Collected data:
^^^^

(* ===== verification/Trace.v ===== *)
(** * Trace: kernel/trace.c, panic of io/logging.c and what is printed before the kernel stops

    The walk over the stack frames, with the symbols of Ksymbols, and the
    reports that use it: panics, the processor's exceptions, page faults and
    the dumps of the gates and of the heap.  A frame is read from the words of
    the kernel stacks and of the active space, as in Fault, which also says what
    happens when it cannot be read. *)
From S2P Require Import Prelude CString Strconv VFormat Stdio Console Pmm Heap Paging.
From S2P Require Import Vfs Initrd Ksymbols Kernel Gdt Ports Pic Idt Printk Fault.

Section trace.
  Context {C : Type} `{Provider C} (ui0 si0 : Z).
  #[local] Notation printk := (printk ui0 si0).
  Context (kernel_symbols : list kernel_symbol) (console_no_color : bool).

(** [ebp = ebp->next], [n] times or up to the end. *)
Fixpoint trace_skip (st : Z -> option Z) (n : nat) (ebp : Z) : option Z :=
  match n with
  | O => Some ebp
  | S n => if ebp =? 0 then Some 0 else next ← st ebp; trace_skip st n next
  end.
Definition trace_symbol (ret : Z) (c : C) : option C :=
  let unknown := printk nostrings "??
" [] c in
  if VIRT_BASE <=? ret then
    match ksymbols_lookup kernel_symbols ret false with
    | Some s => if (ks_type s =? 84) || (ks_type s =? 116)
                then printk (strings [ks_name s]) "%s+0x%x
" [1; u32 (ret - ks_address s)] c
                else unknown
    | None => unknown
    end
  else unknown.
Fixpoint trace_frames (st : Z -> option Z) (n : nat) (ebp : Z) (c : C) : option C :=
  match n with
  | O => Some c
  | S n =>
      if ebp =? 0 then Some c else
      c ← printk nostrings "	" [] c;
      ret ← st (u32 (ebp + 4));
      c ← printk nostrings "<%p> " [ret] c;
      c ← trace_symbol ret c;
      next ← st ebp;
      trace_frames st n next c
  end.
(** [CONFIG_TRACE_TASK_INFO] is defined. *)
Definition trace_task (s : kstate) (c : C) : option C :=
  if current_task s =? 0 then printk nostrings "
" [] c else
  t ← k_tasks s !! current_task s;
  c ← (if t_process t =? 0 then printk (strings [t_name t]) "kernel thread: %s" [1] c
       else p ← k_procs s !! t_process t;
            printk (strings [p_filepath p]) "thread: %s [%d]" [1; thid t] c);
  printk nostrings "
" [] c.
(** [ebp] is the frame pointer of [trace] itself. *)
Definition trace (skip max ebp : Z) (s : kstate) (c : C) : option C :=
  ebp ← trace_skip (frame_word s) (Z.to_nat skip) ebp;
  c ← printk nostrings "Call trace:
" [] c;
  c ← trace_frames (frame_word s) (Z.to_nat max) ebp c;
  trace_task s c.

(** Escape sequences around a report. *)
Definition escape (seq : list Z) (c : C) : option C :=
  if console_no_color then Some c else vprintk ui0 si0 nostrings (cstring (27 :: seq)) [] c.
(** * body-parser acceleration layer: parse cache, buffer pool, content-type cache

  A shallow embedding of [lib/parse-cache.js], [lib/buffer-pool.js] and
  [lib/content-type-cache.js], followed by the properties established
  about them.

  Conventions of the embedding:
  - a JavaScript [Map] is an insertion-ordered association list with
    pairwise distinct keys ([JSMap]);
  - every method takes the object's state and returns the new state next
    to its result;
  - [Date.now()] is an explicit argument [now] of the method that reads
    the clock;
  - counters are natural numbers, timestamps and durations are integers. *)

From Stdlib Require Import List String Ascii ZArith Arith Bool Lia QArith.
From Stdlib.Strings Require Import Byte.
Import ListNotations.

Local Open Scope list_scope.
Local Open Scope nat_scope.

(** ** Hit rate

    [hits / (hits + misses) || 0], shared by the three [stats] methods: 0
    when nothing was counted (the source's [NaN || 0]) and when there is no
    hit.  The quotient is the exact fraction; the source rounds it to a
    double. *)

Definition hit_rate (h m : nat) : Q :=
  match (h + m)%nat with
  | O => 0%Q
  | S n => Qmake (Z.of_nat h) (Pos.of_succ_nat n)
  end.

(** ** JavaScript [Map] with string keys *)

Module JSMap.
Section WithValue.
Context {V : Type}.

Definition t : Type := list (string * V).

(** [new Map()] *)
Definition empty : t := [].

(** [m.size] *)
Definition size (m : t) : nat := List.length m.

(** [m.get(k)]; [None] stands for [undefined]. *)
Fixpoint get (k : string) (m : t) : option V :=
  match m with
  | [] => None
  | (k', v) :: rest => if String.eqb k k' then Some v else get k rest
  end.

(** [m.set(k, v)]: an existing key keeps its position and takes the new
    value, a new key goes to the end of the iteration order. *)
Fixpoint set (k : string) (v : V) (m : t) : t :=
  match m with
  | [] => [(k, v)]
  | (k', v') :: rest =>
      if String.eqb k k' then (k', v) :: rest else (k', v') :: set k v rest
  end.

(** [m.delete(k)] *)
Definition delete (k : string) (m : t) : t :=
  filter (fun p => negb (String.eqb k (fst p))) m.

(** [m.keys().next().value]; [None] stands for [undefined], the value
    an exhausted iterator yields. *)
Definition first_key (m : t) : option string :=
  match m with
  | [] => None
  | (k, _) :: _ => Some k
  end.

(** [m.delete(m.keys().next().value)]: deleting [undefined] from a map
    whose keys are strings removes nothing. *)
Definition delete_first (m : t) : t :=
  match first_key m with
  | Some k => delete k m
  | None => m
  end.

Definition keys (m : t) : list string := map fst m.

(** Keys of a [Map] are pairwise distinct. *)
Definition wf (m : t) : Prop := NoDup (keys m).
End WithValue.
Arguments t : clear implicits.
End JSMap.

(** ** lib/parse-cache.js *)

Module ParseCache.

Definition DEFAULT_TTL : Z := 60000.
Definition MAX_CACHE_SIZE : Z := 100.
Definition MAX_CACHEABLE_SIZE : nat := 10 * 1024.

(** A request body is a string or a [Buffer]. *)
Inductive body : Type :=
| BString (s : string)
| BBuffer (b : list byte).

(** [body.length]: code units of a string, bytes of a buffer. *)
Definition body_length (b : body) : nat :=
  match b with
  | BString s => String.length s
  | BBuffer l => List.length l
  end.

Section WithParams.
(** The cached values are arbitrary results of a body parser. *)
Context {V : Type}.
(** [crypto.createHash('sha256').update(s).digest('hex')] *)
Variable sha256_hex : string -> string.
(** [Buffer.prototype.toString()] *)
Variable buffer_toString : list byte -> string.

Record entry : Type := mkEntry { value : V; expiresAt : Z }.

Record t : Type := mk {
  cache : JSMap.t entry;
  ttl : Z;
  maxSize : Z;
  hits : nat;
  misses : nat;
  evictions : nat
}.

Definition with_cache (c : JSMap.t entry) (st : t) : t :=
  mk c (ttl st) (maxSize st) (hits st) (misses st) (evictions st).
Definition incr_hits (st : t) : t :=
  mk (cache st) (ttl st) (maxSize st) (S (hits st)) (misses st) (evictions st).
Definition incr_misses (st : t) : t :=
  mk (cache st) (ttl st) (maxSize st) (hits st) (S (misses st)) (evictions st).
Definition incr_evictions (st : t) : t :=
  mk (cache st) (ttl st) (maxSize st) (hits st) (misses st) (S (evictions st)).

(** [constructor (ttl = DEFAULT_TTL, maxSize = MAX_CACHE_SIZE)] *)
Definition new (ttl0 maxSize0 : Z) : t := mk JSMap.empty ttl0 maxSize0 0 0 0.
Definition new_default : t := new DEFAULT_TTL MAX_CACHE_SIZE.

(** [typeof body === 'string' ? body : body.toString()] *)
Definition body_text (b : body) : string :=
  match b with
  | BString s => s
  | BBuffer l => buffer_toString l
  end.

(** [Date.now() > entry.expiresAt], with [now] the clock's reading. *)
Definition expired (now : Z) (e : entry) : bool := (expiresAt e <? now)%Z.

Definition _generateKey (b : body) : string :=
  if body_length b <? 100 then body_text b
  else sha256_hex (body_text b).

(** [get (body)]; the result [None] is the source's [null]. *)
Definition get (st : t) (b : body) (now : Z) : option V * t :=
  if MAX_CACHEABLE_SIZE <? body_length b then (None, st)
  else
    let key := _generateKey b in
    match JSMap.get key (cache st) with
    | None => (None, incr_misses st)
    | Some e =>
        if expired now e
        then (None, incr_misses (with_cache (JSMap.delete key (cache st)) st))
        else (Some (value e), incr_hits st)
    end.

(** The eviction step of [set]. *)
Definition evict_if_full (st : t) : t :=
  if (maxSize st <=? Z.of_nat (JSMap.size (cache st)))%Z
  then incr_evictions (with_cache (JSMap.delete_first (cache st)) st)
  else st.

(** [set (body, value)] *)
Definition set (st : t) (b : body) (v : V) (now : Z) : t :=
  if MAX_CACHEABLE_SIZE <? body_length b then st
  else
    let st1 := evict_if_full st in
    let key := _generateKey b in
    with_cache (JSMap.set key (mkEntry v (now + ttl st1)%Z) (cache st1)) st1.

Record statistics : Type := mkStats {
  stat_size : nat;
  stat_hits : nat;
  stat_misses : nat;
  stat_evictions : nat;
  stat_hitRate : Q
}.

(** [stats ()] *)
Definition stats (st : t) : statistics :=
  mkStats (JSMap.size (cache st)) (hits st) (misses st) (evictions st)
          (hit_rate (hits st) (misses st)).

(** [clear ()] *)
Definition clear (st : t) : t := with_cache JSMap.empty st.

(** The loop of [cleanup]: [todo] is what the iterator has still to
    visit, [c] the live map and [cleaned] the running count.  Deleting the
    entry under the iterator leaves the entries not yet visited in
    place. *)
Fixpoint cleanup_loop (now : Z) (todo c : JSMap.t entry) (cleaned : nat)
  : JSMap.t entry * nat :=
  match todo with
  | [] => (c, cleaned)
  | (key, e) :: rest =>
      if expired now e
      then cleanup_loop now rest (JSMap.delete key c) (S cleaned)
      else cleanup_loop now rest c cleaned
  end.

(** [cleanup ()] *)
Definition cleanup (st : t) (now : Z) : nat * t :=
  let r := cleanup_loop now (cache st) (cache st) 0 in
  (snd r, with_cache (fst r) st).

^^^^

What the task requires: What are the lines of the data above that include the string "JavaScript"? Copy them.

Exercise result:
  - a JavaScript [Map] is an insertion-ordered association list with
(** ** JavaScript [Map] with string keys *)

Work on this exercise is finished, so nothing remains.